Quartalszahlen: Intel muss eine Milliarde US-Dollar für Entlassungen zahlen
Der Prozessorhersteller Intel hat die Geschäftszahlen des zweiten Quartals 2016 bekanntgegeben (PDF(öffnet im neuen Fenster)): Verglichen mit dem Vorjahr stieg der Umsatz leicht von 13,2 auf 13,5 Milliarden US-Dollar. Der Nettogewinn halbierte sich allerdings von 2,9 auf 1,32 Milliarden US-Dollar. Hintergrund sind einmalige Zahlungen, da Intel 6.000 der geplanten 12.000 Entlassungen getätigt hat. Durch diesen radikalen Schritt solle der Hersteller führend in einer "smarten, vernetzen Welt" werden, sagte Intel-CEO Brian Krzanich vor einigen Wochen.

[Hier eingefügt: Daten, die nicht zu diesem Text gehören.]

Lemma forward_step_some (self : trainee') name enc_x targets k1 k2 k3 k4 st d :
  t_dec self name = Some d ->
  exists st', snd (forward_step loss_add self name enc_x targets k1 k2 k3 k4 st)
              = Ok st'.
Proof.
  intros Hd. unfold forward_step. rewrite Hd.
  destruct (d enc_x targets), st. simpl. eauto.
Qed.

Lemma forward_step_none (self : trainee') name enc_x targets k1 k2 k3 k4 st :
  t_dec self name = None ->
  forward_step loss_add self name enc_x targets k1 k2 k3 k4 st
  = ([], Raise AttributeError).
Proof. intros Hd. unfold forward_step. now rewrite Hd. Qed.

(** On a constructed model without per-batch multi-task learning, the
    blocks for the main decoders and the first sub-task find their
    decoder. *)
Lemma built_blocks_return (a : init_args) (b : built) :
  init a = Ok b -> a_mtl_per_batch a = false ->
  (forall enc_out ys task st,
      exists st', snd (fwd_loss loss_add (learner b) enc_out ys task st) = Ok st') /\
  (forall enc_out ys st,
      exists st', snd (bwd_loss loss_add (learner b) enc_out ys st) = Ok st') /\
  (forall enc_out perm ys ys_sub1 ys1 task st,
      take_perm ys_sub1 perm = Ok ys1 \/ Qgtb (a_sub1_weight a) 0 = false ->
      exists st',
        snd (sub1_loss loss_add (learner b) enc_out perm ys ys_sub1 task st)
        = Ok st').
Proof.
  intros Hb Hm.
  pose proof (init_lookup a b Hb) as HL. cbv zeta in HL.
  destruct HL as (_ & F1 & F2 & _ & _ & Lf & Lb & L1 & _).
  destruct (init_fields a b Hb) as (_ & G1 & _ & Gm & _).
  split; [|split].
  - intros enc_out ys task st. unfold fwd_loss. cbn [t_fwd_weight trainee_of].
    rewrite F1. destruct (Qgtb (1 - a_bwd_weight a) 0) eqn:E; cbn [andb];
      [|simpl; eauto].
    destruct (String.eqb task "ys"); [|simpl; eauto].
    eapply forward_step_some. cbn [t_dec trainee_of]. rewrite Lf.
    reflexivity.
  - intros enc_out ys st. unfold bwd_loss. cbn [t_bwd_weight trainee_of].
    rewrite F2. destruct (Qgtb (a_bwd_weight a) 0) eqn:E; [|simpl; eauto].
    eapply forward_step_some. cbn [t_dec trainee_of]. rewrite Lb.
    reflexivity.
  - intros enc_out perm ys ys_sub1 ys1 task st Hys. unfold sub1_loss.
    cbn [t_sub1_weight t_mtl_per_batch trainee_of]. rewrite G1, Gm, Hm.
    cbn [negb andb]. rewrite andb_true_r, orb_false_r.
    destruct (Qgtb (a_sub1_weight a) 0) eqn:E; [|simpl; eauto].
    destruct Hys as [Hys|]; [|discriminate].
    rewrite Hys, lbind_llift_ok.
    eapply forward_step_some. cbn [t_dec trainee_of]. rewrite L1.
    reflexivity.
Qed.
(** The number of nodes of a list without repetition. *)
Lemma length_sum_owns (f : nat -> nat) (l : list nat) n :
  (forall x, f x <= 1) -> NoDup l ->
  (forall x, x ∈ l <-> x < n /\ f x = 1) ->
  length l = sum_list_with f (seq 0 n).
Proof.
  intros Hf. revert l. induction n as [|n IH]; intros l Hnd Hl.
  - destruct l as [|x l]; [done|].
    destruct (proj1 (Hl x) ltac:(left)) as [? _]. lia.
  - rewrite sum_seq_snoc. destruct (decide (f n = 1)) as [H1|H0].
    + assert (Hin : n ∈ l) by (apply Hl; split; [lia|done]).
      apply list_elem_of_split in Hin as (l1 & l2 & ->).
      apply NoDup_app in Hnd as (Hn1 & Hd & Hn2).
      apply NoDup_cons in Hn2 as [Hn2 Hn3].
      rewrite length_app. simpl.
      rewrite <- (IH (l1 ++ l2)), length_app; [lia| |].
      * apply NoDup_app. split; [done|]. split; [|done].
        intros x Hx Hx'. apply (Hd x Hx). by right.
      * intros x. rewrite elem_of_app. split.
        -- intros Hx.
           assert (Hx' : x ∈ l1 ++ n :: l2).
           { rewrite elem_of_app, elem_of_cons. tauto. }
           apply Hl in Hx' as [Hlt Hfx]. split; [|done].
           assert (x <> n); [|lia]. intros ->. destruct Hx as [Hx|Hx]; [|done].
           apply (Hd n Hx). by left.
        -- intros [Hlt Hfx].
           assert (Hx' : x ∈ l1 ++ n :: l2) by (apply Hl; split; [lia|done]).
           rewrite elem_of_app, elem_of_cons in Hx'.
           destruct Hx' as [?|[->|?]]; [by left|lia|by right].
    + pose proof (Hf n). rewrite <- (IH l); [lia|done|].
      intros x. rewrite Hl. split.
      * intros [Hlt Hfx]. split; [|done].
        assert (x <> n); [|lia]. by intros ->.
      * intros [Hlt Hfx]. split; [lia|done].
Qed.

(** Every tree object of a store has a shape, and its count is the number
    of nodes of that shape. *)
Lemma Inv_shape s cr self tr :
  Inv s cr -> trees s !! self = Some tr ->
  exists t, shape s (_root tr) t /\ NoDup (inorder_spec t) /\
            _size tr = Z.of_nat (count t).
Proof.
  intros HI Ht. rewrite (inv_size _ _ HI _ _ Ht).
  destruct (_root tr) as [r|] eqn:Hr.
  - destruct (inv_root _ _ HI _ _ _ Ht Hr) as [Hc Hp].
    assert (Hlr : live s r) by (by exists None).
    destruct (subtree_exists s cr HI r Hlr) as (t & Hsh & Hin & Hnd).
    exists t. split; [done|]. split; [done|]. f_equal.
    rewrite <- length_inorder_spec. symmetry. unfold cnt.
    apply length_sum_owns; [apply owns_le_1|done|].
    intros x. rewrite Hin, (root_below s cr self tr r x HI Ht Hr), owns_1.
    split; [|tauto]. intros [Hl Hx]. split; [|done]. by apply live_lt.
  - exists Leaf. split; [done|]. split; [constructor|].
    by rewrite (no_root_cnt s cr self tr HI Ht Hr).
Qed.

(** X27. A store that a program made from nothing with [LinkedBinaryTree()],
    [root], [parent], [left], [right], [_add_root], [_add_left],
    [_add_right], [replace] and [delete], on the positions these calls gave
    it: every tree object in it is a finite binary tree.  [positions] ends
    and yields every node of the tree once, [len] is the number of these
    positions, and [is_empty] holds exactly when [root] is [None]. *)
Theorem len_counts_positions s ps self tr :
  reach s ps -> trees s !! self = Some tr ->
  exists t,
    shape s (_root tr) t /\ NoDup (inorder_spec t) /\
    __len__ self s = (s, Ok (Z.of_nat (length (inorder_spec t)))) /\
    (is_empty self s = (s, Ok true) <-> root self s = (s, Ok None)) /\
    forall fuel, depth t <= fuel ->
      positions fuel self s = Some (s, pos self <$> inorder_spec t, Ok tt).
Proof.
  intros Hreach Ht. destruct (reach_Inv s ps Hreach) as (cr & HI & _).
  destruct (Inv_shape s cr self tr HI Ht) as (t & Hsh & Hnd & Hsz).
  exists t. split; [done|]. split; [done|].
  assert (Hlen : __len__ self s = (s, Ok (Z.of_nat (length (inorder_spec t))))).
  { rewrite length_inorder_spec, <- Hsz. by apply gettree_Ok. }
  split; [done|]. split.
  - rewrite (is_empty_Ok _ _ _ Ht ltac:(lia)), Hsz.
    rewrite (root_Ok _ _ _ Ht).
    destruct t as [|l n r]; simpl in Hsh.
    + by rewrite Hsh.
    + destruct Hsh as [-> _]. split; intros [=].
  - intros fuel Hfuel. destruct t as [|l n r].
    + unfold positions, inorder.
      rewrite (gbind_call_Ok _ _ _ _ _ (is_empty_Ok _ _ _ Ht ltac:(lia))).
      by rewrite Hsz.
    + unfold positions. apply inorder_shape with (tr := tr); try done.
      rewrite Hsz. simpl. lia.
Qed.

Rein von den operativen Zahlen her hat sich Intel leicht gesteigert. Die Client Computing Group (Desktop- und Notebook-Chips) verlor zwar etwas und setzte 7,34 statt 7,54 Milliarden US-Dollar bei einem Gewinn von 1,91 statt 1,6 Milliarden US-Dollar um. Die Data Center Group (Server-CPUs) aber verzeichnet ein leichtes Plus von 3,85 auf 4,03 Milliarden US-Dollar bei einem Gewinn von 1,77 statt 1,84 Milliarden US-Dollar. Hintergrund ist die Auslieferung der Broadwell-EP/-EX alias Xeon E5 v4 und Xeon E7 v4 für Multi-Sockel-Systeme.

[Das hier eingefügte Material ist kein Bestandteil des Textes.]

(** * ESPHome Desktop: first-run setup script (resources/scripts/setup_venv.py)

    A shallow embedding of [setup_venv.py] and the properties of its
    provisioning pipeline: environment creation, the two installer
    invocations, the PlatformIO configuration file and the verification
    step, together with the exception handling of [main].

    The script talks to three pieces of the outside world, which are
    modelled explicitly:
    - the filesystem, a finite map from rendered paths to nodes;
    - child processes, answered by the host ([host_run]);
    - the script's standard output, a list of terminal events.

    [main] is modelled from the parsed command line on ([parse_args] is
    [argparse]'s). Text is ASCII; permissions, quotas and signals
    delivered to the script itself are outside the model. *)

From Stdlib Require Import ZArith List Ascii String Bool Lia.
From stdpp Require Import base option gmap strings pretty.
Import ListNotations.

Local Open Scope string_scope.
Local Open Scope Z_scope.

(** ** Python text primitives used by the script *)

Module Py.

(** The characters [str.strip()] removes: ASCII white space. *)
Definition is_space (c : ascii) : bool :=
  let n := nat_of_ascii c in
  ((9 <=? n) && (n <=? 13) || (28 <=? n) && (n <=? 32))%nat.

Fixpoint lstrip (s : string) : string :=
  match s with
  | String c s' => if is_space c then lstrip s' else s
  | EmptyString => EmptyString
  end.

Fixpoint rstrip (s : string) : string :=
  match s with
  | String c s' =>
      match rstrip s' with
      | EmptyString => if is_space c then EmptyString else String c EmptyString
      | r => String c r
      end
  | EmptyString => EmptyString
  end.

(** [s.strip()] *)
Definition strip (s : string) : string := rstrip (lstrip s).

Fixpoint contains (c : ascii) (s : string) : bool :=
  match s with
  | String d s' => if Ascii.eqb c d then true else contains c s'
  | EmptyString => false
  end.

Definition squote : ascii := "039"%char.
Definition dquote : ascii := "034"%char.
Definition backslash : ascii := "092"%char.

Definition hex_digit (n : nat) : ascii :=
  ascii_of_nat (if (n <? 10)%nat then 48 + n else 87 + n)%nat.

(** One character of [repr(s)] for the chosen quote [q]. *)
Definition repr_char (q c : ascii) : string :=
  let n := nat_of_ascii c in
  if Ascii.eqb c q || Ascii.eqb c backslash then String backslash (String c EmptyString)
  else if (n =? 9)%nat then String backslash "t"
  else if (n =? 10)%nat then String backslash "n"
  else if (n =? 13)%nat then String backslash "r"
  else if (n <? 32)%nat || (n =? 127)%nat then
    String backslash (String "x" (String (hex_digit (n / 16)) (String (hex_digit (n mod 16)) EmptyString)))
  else String c EmptyString.

Fixpoint repr_body (q : ascii) (s : string) : string :=
  match s with
  | String c s' => repr_char q c ++ repr_body q s'
  | EmptyString => EmptyString
  end.

(** [repr(s)] of a [str]: single quotes, unless the text holds a single
    quote and no double quote. *)
Definition repr (s : string) : string :=
  let q := if contains squote s && negb (contains dquote s) then dquote else squote in
  String q (repr_body q s ++ String q EmptyString).

Fixpoint join (sep : string) (l : list string) : string :=
  match l with
  | [] => EmptyString
  | [x] => x
  | x :: l' => x ++ sep ++ join sep l'
  end.

(** [str(l)] of a list of [str]. *)
Definition repr_list (l : list string) : string :=
  "[" ++ join ", " (map repr l) ++ "]".

(** ["%d" % z] *)
Definition dec (z : Z) : string := pretty z.

(** [needle in hay] *)
Definition occurs (needle hay : string) : bool :=
  match String.index 0 needle hay with
  | Some _ => true
  | None => false
  end.

End Py.

(** ** Paths (pathlib) *)

(** A resolved [pathlib.Path]: its anchor (["/"], or a drive with its root)
    and the components below it. *)
Record Path := mkPath { anchor : string; parts : list string }.

(** [p / name] for a single relative component. *)
Definition joinpath (p : Path) (name : string) : Path :=
  mkPath (anchor p) (parts p ++ [name])%list.

Notation "p // name" := (joinpath p name) (at level 40, left associativity).

(** [p.parent]; the anchor is its own parent. *)
Definition parent (p : Path) : Path :=
  mkPath (anchor p) (removelast (parts p)).

(** The path with anchor [a] and components [rev rparts], its parent, and
    so on up to the anchor. *)
Fixpoint lineage_rev (a : string) (rparts : list string) : list Path :=
  mkPath a (rev rparts)
  :: match rparts with
     | [] => []
     | _ :: rest => lineage_rev a rest
     end.

Definition lineage (p : Path) : list Path := lineage_rev (anchor p) (rev (parts p)).

(** ** Exceptions *)

Inductive os_errno := EEXIST | ENOENT | ENOTDIR | EISDIR.

Inductive exception :=
| CalledProcessError (cmd : list string) (returncode : Z) (output stderr : option string)
| OSError (errno : os_errno) (filename : string)
| OtherException (cls msg : string).

Definition is_CalledProcessError (e : exception) : bool :=
  match e with CalledProcessError _ _ _ _ => true | _ => false end.

Inductive result (A : Type) :=
| Ok (a : A)
| Raise (e : exception).
Arguments Ok {A} a.
Arguments Raise {A} e.

(** ** The filesystem and the terminal *)

(** A node is a directory or a regular file with its text, as text mode
    writes and reads it. *)
Inductive node := Dir | File (content : string).

(** What reaches the terminal: a line printed by the script, or the output
    of a child process that inherited the script's standard streams. *)
Inductive term_event :=
| Printed (line : string)
| ChildOutput (out err : string).

(** The keyword arguments the script passes to [subprocess.run]; it never
    passes [cwd], so [cwd] stays [None] and the child starts in the
    script's own working directory. *)
Record invocation := mkInv {
  args : list string;
  capture_output : bool;
  text : bool;
  check : bool;
  cwd : option string
}.

(** How a child process ended: it exited with a status and what it wrote,
    or [subprocess.run] itself raised (the executable is missing, the
    output does not decode, ...). *)
Inductive outcome :=
| Exited (status : Z) (out err : string)
| RunRaised (cls msg : string).

Record world := mkWorld {
  fs : gmap string node;
  term : list term_event;
  calls : list (invocation * outcome)
}.

(** The host the script runs on. *)
Record host := mkHost {
  (** [sys.platform] *)
  sys_platform : string;
  (** [Path(s).resolve()] of a command-line argument *)
  path_resolve : string -> Path;
  (** the answer to a child process, and the filesystem it leaves *)
  host_run : gmap string node -> invocation -> outcome * gmap string node;
  (** [repr(signal.Signals(n))] where [n] is a signal of the host *)
  signal_repr : Z -> option string;
  (** the errno part of an [OSError] message, like "[Errno 17] File exists" *)
  os_strerror : os_errno -> string
}.

(** A computation of the script: it reads and changes the world and
    either returns or raises. *)
Definition M (A : Type) : Type := world -> result A * world.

Kaby Lake für Notebooks und LTE-Modems für Apples iPhone
Die Non-Volatile Memory Solutions Group (Flash-Speicher und SSDs) fuhr bei einem Umsatz von 554 Millionen US-Dollar einen Verlust von 224 Millionen US-Dollar ein, auch die Programmable Solutions Group (FPGAs) wies rote Zahlen aus. Die Security Group machte Plus, dabei hatte die FT noch vor wenigen Wochen berichtet, Intel plane McAfee zu verkaufen.
Dafür gibt es Neuigkeiten zu Kaby Lake: Die Notebook-Chips wurden an die OEMs ausgeliefert, die Yield-Rate soll gar höher gewesen sein als vorgesehen. Obendrein hat Intel begonnen, LTE-Modems vom Typ XMM 7360 zu verschicken, die hartnäckigen Gerüchten zufolge in Apples nächstem iPhone stecken sollen; zeitlich würde das ziemlich genau passen.